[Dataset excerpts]
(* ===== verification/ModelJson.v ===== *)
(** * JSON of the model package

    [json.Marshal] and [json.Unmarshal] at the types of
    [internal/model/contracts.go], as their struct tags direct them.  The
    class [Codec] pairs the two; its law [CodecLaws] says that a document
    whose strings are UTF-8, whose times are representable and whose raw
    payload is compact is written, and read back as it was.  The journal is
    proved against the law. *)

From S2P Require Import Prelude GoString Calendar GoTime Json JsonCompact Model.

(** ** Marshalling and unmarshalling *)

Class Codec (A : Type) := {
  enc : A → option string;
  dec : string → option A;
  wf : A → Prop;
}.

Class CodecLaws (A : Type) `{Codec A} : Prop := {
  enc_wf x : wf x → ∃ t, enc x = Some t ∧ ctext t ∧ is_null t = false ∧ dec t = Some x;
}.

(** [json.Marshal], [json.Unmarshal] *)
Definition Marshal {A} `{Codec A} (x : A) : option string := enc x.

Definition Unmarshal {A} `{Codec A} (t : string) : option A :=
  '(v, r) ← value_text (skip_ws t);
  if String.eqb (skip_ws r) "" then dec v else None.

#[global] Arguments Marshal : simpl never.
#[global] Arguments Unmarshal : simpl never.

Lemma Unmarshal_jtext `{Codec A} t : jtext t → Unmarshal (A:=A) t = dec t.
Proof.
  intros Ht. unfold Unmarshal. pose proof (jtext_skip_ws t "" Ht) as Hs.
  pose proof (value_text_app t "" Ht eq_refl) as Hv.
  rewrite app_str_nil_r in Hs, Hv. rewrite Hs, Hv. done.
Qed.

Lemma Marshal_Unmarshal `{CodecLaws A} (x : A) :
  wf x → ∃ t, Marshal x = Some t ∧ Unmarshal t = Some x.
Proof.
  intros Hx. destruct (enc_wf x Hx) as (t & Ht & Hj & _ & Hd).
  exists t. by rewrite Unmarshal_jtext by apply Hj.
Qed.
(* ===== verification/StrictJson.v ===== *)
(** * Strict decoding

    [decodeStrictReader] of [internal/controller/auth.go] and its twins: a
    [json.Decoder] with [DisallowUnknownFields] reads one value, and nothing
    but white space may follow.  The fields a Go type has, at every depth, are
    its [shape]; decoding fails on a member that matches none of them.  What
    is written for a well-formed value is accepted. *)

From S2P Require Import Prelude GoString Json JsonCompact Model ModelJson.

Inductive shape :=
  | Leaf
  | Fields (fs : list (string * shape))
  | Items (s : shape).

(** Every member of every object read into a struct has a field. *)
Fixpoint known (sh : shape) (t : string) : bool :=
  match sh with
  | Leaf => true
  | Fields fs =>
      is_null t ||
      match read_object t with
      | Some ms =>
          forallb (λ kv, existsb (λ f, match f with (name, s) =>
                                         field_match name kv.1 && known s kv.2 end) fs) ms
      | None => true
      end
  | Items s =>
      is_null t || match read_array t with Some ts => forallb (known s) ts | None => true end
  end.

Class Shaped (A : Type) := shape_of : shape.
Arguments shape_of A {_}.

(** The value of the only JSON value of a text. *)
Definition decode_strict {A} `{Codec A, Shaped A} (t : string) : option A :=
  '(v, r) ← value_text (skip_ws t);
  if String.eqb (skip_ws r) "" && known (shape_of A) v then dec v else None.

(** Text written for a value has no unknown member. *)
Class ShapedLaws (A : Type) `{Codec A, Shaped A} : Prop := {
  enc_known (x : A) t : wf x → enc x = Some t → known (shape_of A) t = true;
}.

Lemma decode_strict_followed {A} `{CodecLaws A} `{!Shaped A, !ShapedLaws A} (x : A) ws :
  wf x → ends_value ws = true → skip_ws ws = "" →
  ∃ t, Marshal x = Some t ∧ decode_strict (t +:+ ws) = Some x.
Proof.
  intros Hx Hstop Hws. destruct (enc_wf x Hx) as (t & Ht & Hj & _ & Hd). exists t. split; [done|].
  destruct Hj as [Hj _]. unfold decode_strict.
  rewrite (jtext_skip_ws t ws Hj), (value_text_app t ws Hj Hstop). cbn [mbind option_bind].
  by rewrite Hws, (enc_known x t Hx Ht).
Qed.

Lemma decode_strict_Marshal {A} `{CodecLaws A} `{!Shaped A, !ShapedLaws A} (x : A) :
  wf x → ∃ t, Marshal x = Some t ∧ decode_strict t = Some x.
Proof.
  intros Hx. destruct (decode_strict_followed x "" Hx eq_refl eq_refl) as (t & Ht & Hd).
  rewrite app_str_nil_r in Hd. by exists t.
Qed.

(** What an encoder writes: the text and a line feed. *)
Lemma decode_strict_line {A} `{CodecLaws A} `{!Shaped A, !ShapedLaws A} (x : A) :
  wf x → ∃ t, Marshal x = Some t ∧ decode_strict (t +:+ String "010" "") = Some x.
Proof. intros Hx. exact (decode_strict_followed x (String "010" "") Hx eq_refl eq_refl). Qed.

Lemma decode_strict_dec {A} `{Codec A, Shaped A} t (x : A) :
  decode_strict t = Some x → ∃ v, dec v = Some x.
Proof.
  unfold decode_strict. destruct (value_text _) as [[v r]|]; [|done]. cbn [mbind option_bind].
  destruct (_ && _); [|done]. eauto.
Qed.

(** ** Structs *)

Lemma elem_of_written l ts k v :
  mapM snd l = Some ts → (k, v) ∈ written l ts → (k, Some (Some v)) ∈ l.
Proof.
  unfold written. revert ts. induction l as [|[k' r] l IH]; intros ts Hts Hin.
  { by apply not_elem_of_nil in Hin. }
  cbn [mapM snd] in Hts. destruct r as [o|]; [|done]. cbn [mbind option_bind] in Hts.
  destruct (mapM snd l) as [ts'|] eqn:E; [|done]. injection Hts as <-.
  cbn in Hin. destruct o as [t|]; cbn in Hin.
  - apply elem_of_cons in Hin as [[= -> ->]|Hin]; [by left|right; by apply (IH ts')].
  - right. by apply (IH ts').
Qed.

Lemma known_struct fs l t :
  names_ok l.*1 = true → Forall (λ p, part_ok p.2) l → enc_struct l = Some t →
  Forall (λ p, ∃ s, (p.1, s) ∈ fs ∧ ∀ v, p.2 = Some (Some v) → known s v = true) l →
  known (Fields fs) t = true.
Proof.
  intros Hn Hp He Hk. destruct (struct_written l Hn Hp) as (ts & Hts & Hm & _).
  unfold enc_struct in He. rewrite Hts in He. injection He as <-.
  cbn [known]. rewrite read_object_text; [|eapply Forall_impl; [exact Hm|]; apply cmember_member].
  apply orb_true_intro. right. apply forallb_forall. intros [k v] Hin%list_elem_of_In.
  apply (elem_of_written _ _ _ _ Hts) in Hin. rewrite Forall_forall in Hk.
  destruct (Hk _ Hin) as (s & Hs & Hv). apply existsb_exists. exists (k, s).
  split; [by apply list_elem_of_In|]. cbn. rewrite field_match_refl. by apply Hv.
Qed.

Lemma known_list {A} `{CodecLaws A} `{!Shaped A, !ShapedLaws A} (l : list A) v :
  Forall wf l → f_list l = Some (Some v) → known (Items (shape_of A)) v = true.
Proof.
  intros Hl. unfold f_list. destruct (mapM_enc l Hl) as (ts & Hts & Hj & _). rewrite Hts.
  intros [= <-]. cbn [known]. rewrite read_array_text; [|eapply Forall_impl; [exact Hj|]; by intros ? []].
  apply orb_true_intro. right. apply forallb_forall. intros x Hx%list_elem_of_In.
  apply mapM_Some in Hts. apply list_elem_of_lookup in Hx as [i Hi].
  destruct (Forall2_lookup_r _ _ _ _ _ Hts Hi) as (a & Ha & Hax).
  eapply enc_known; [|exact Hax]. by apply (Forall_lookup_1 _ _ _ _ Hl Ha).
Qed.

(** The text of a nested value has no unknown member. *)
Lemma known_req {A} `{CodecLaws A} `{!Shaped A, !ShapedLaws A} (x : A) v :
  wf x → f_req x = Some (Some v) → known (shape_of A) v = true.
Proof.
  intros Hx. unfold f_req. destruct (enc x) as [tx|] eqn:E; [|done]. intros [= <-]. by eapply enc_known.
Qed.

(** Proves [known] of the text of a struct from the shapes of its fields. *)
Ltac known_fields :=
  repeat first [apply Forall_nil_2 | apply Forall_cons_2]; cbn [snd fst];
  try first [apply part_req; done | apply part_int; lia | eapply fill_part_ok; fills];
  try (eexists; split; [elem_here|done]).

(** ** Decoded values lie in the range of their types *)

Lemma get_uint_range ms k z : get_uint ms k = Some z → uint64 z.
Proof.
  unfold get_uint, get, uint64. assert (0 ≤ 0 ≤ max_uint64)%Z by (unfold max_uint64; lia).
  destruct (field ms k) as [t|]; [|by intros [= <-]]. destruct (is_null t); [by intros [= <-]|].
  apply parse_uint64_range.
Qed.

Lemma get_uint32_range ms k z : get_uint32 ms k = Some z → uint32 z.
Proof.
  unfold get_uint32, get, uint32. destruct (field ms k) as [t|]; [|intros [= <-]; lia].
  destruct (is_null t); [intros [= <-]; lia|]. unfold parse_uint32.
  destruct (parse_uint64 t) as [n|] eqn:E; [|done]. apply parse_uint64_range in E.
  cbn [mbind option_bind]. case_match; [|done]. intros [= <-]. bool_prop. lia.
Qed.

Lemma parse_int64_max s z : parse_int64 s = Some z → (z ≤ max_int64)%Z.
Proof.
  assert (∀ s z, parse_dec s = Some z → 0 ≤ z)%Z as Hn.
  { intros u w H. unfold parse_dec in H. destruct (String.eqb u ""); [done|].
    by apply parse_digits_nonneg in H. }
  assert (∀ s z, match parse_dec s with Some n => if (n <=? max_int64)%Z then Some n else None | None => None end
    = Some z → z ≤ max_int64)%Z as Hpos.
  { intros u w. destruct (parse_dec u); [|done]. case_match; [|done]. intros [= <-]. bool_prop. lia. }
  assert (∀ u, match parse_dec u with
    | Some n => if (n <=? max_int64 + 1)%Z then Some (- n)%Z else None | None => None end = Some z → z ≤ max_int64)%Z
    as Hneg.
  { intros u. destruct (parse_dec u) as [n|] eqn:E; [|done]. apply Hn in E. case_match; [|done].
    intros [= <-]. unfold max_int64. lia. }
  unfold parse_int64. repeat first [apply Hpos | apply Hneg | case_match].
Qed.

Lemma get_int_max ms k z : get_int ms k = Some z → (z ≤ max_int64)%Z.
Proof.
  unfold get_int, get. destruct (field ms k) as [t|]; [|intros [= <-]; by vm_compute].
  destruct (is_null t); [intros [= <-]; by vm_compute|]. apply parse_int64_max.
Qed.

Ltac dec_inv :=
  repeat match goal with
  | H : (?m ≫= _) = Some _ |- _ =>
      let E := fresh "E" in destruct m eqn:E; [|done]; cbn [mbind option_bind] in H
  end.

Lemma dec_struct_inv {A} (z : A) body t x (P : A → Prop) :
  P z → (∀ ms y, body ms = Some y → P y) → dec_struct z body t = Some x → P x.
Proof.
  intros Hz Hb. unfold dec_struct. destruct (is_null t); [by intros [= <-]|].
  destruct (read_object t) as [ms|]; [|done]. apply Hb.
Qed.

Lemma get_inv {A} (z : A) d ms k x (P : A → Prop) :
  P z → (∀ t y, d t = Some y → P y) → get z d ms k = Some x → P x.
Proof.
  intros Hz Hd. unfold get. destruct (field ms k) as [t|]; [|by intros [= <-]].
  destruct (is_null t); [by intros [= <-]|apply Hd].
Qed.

Work request
Each line from the top of the entries above through the line containing "is written for" must be transcribed exactly, and no other line may appear.

Result
(* ===== verification/ModelJson.v ===== *)
(** * JSON of the model package

    [json.Marshal] and [json.Unmarshal] at the types of
    [internal/model/contracts.go], as their struct tags direct them.  The
    class [Codec] pairs the two; its law [CodecLaws] says that a document
    whose strings are UTF-8, whose times are representable and whose raw
    payload is compact is written, and read back as it was.  The journal is
    proved against the law. *)

From S2P Require Import Prelude GoString Calendar GoTime Json JsonCompact Model.

(** ** Marshalling and unmarshalling *)

Class Codec (A : Type) := {
  enc : A → option string;
  dec : string → option A;
  wf : A → Prop;
}.

Class CodecLaws (A : Type) `{Codec A} : Prop := {
  enc_wf x : wf x → ∃ t, enc x = Some t ∧ ctext t ∧ is_null t = false ∧ dec t = Some x;
}.

(** [json.Marshal], [json.Unmarshal] *)
Definition Marshal {A} `{Codec A} (x : A) : option string := enc x.

Definition Unmarshal {A} `{Codec A} (t : string) : option A :=
  '(v, r) ← value_text (skip_ws t);
  if String.eqb (skip_ws r) "" then dec v else None.

#[global] Arguments Marshal : simpl never.
#[global] Arguments Unmarshal : simpl never.

Lemma Unmarshal_jtext `{Codec A} t : jtext t → Unmarshal (A:=A) t = dec t.
Proof.
  intros Ht. unfold Unmarshal. pose proof (jtext_skip_ws t "" Ht) as Hs.
  pose proof (value_text_app t "" Ht eq_refl) as Hv.
  rewrite app_str_nil_r in Hs, Hv. rewrite Hs, Hv. done.
Qed.

Lemma Marshal_Unmarshal `{CodecLaws A} (x : A) :
  wf x → ∃ t, Marshal x = Some t ∧ Unmarshal t = Some x.
Proof.
  intros Hx. destruct (enc_wf x Hx) as (t & Ht & Hj & _ & Hd).
  exists t. by rewrite Unmarshal_jtext by apply Hj.
Qed.
(* ===== verification/StrictJson.v ===== *)
(** * Strict decoding

    [decodeStrictReader] of [internal/controller/auth.go] and its twins: a
    [json.Decoder] with [DisallowUnknownFields] reads one value, and nothing
    but white space may follow.  The fields a Go type has, at every depth, are
    its [shape]; decoding fails on a member that matches none of them.  What
    is written for a well-formed value is accepted. *)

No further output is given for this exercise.